Haplogroup C-M8  also known as Haplogroup C1a1 is a Y-chromosome haplogroup. It is one of two branches of Haplogroup C1a, one of the descendants of Haplogroup C-M130.

It has been found in about 6% (2.3% to 16.7%) of modern males sampled in Japan and has been considered to be a Y-DNA haplogroup descended from Jōmon people. Elsewhere, it has been observed among academic studies only in one individual in a sample collected on Jeju Island of South Korea and in commercial testing in one individual who has reported an origin in Liaoning province of China and one individual who has reported an origin in Seoul, South Korea.

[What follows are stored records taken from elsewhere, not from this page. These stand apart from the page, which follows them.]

Lemma step_invoke st k d :
  (d ≤ u64_max)%N →
  cpi_step st (invoke_line k d) = {| stack := new_frame k :: stack st; roots := roots st |}.
Proof.
  intros Hd. unfold invoke_line. rewrite cpi_step_program.
  assert (classify (program_line k (lit "invoke" ++ SPACE :: [91%N] ++ to_decimal d ++ [93%N]))
          = Invoke (address_to_string k)) as ->.
  { unfold classify. rewrite split_program, split_on_app by by_decision.
    rewrite split_on_word; [by rewrite parse_bracket|].
    rewrite !not_elem_of_app. split_and!; [by_decision|apply to_decimal_no_space|by_decision]. }
  simpl. by rewrite address_text_roundtrip.
Qed.

Lemma step_consumed st k cu :
  (consumed cu ≤ u64_max)%N → (available_at_start cu ≤ u64_max)%N →
  cpi_step st (consumed_line k cu) = on_top (set_compute_units cu) st.
Proof.
  intros Hc Ha. unfold consumed_line. rewrite cpi_step_program. unfold classify.
  rewrite split_program.
  repeat (rewrite split_on_app by (by_decision || apply to_decimal_no_space)).
  rewrite split_on_word by by_decision.
  unfold classify_consumed. cbn -[lit to_decimal parse_unsigned u64_max].
  rewrite !parse_to_decimal by done. by destruct cu.
Qed.

Lemma split_on_nonempty c s : ∃ w ws, split_on c s = w :: ws.
Proof.
  induction s as [|x s (w & ws & IH)]; simpl; [eauto|].
  destruct (x =? c)%N; [eauto|]. rewrite IH. eauto.
Qed.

The MRCA with its sister haplogroup C-V20 dates back to 40,000 to 50,000 years ago. Diffusion of existing subtypes of C-M8 is estimated to have begun about 12,000 years ago.

C1a1 is found in the Jōmon people and are linked  to the Jomon people who came from the south route.

Frequency in Japan
Frequency in samples of Japanese from various regions:

Okinawa 9.0% (4.4% - 16.7%)
Kagawa? 8.5%
Tokyo 7.1% 
Miyazaki 6.5% (0/29 = 0% Misato to 2/8 = 25% Aya, or 28/291 = 9.6% Western Miyazaki, 22/349 = 6.3% Northern Miyazaki, 27/488 = 5.5% Central Miyazaki, 6/141 = 4.3% Southern Miyazaki)
Tokushima 6.3% (5.7% - 10.0%)
Osaka 6.2%
Fukuoka 5.9%
Kawasaki 5.6%
Shizuoka 4.9%
Sapporo 4.1% (3.4% - 4.6%)
Kanazawa 4.0% (3.4% - 4.7%)
Aomori 3.8% (2.5% - 7.7%)
Nagasaki 3.3%
Saga 2.3%

History
Haplogroup C1a1 (M8) is mostly unique to the Japanese archipelago, and its migration route is enigmatic.

C1a1 is estimated to be one of the common haplogroups among the Jōmon people (about 30% or more), next to D1a2a, D1a1, C2, K, and F.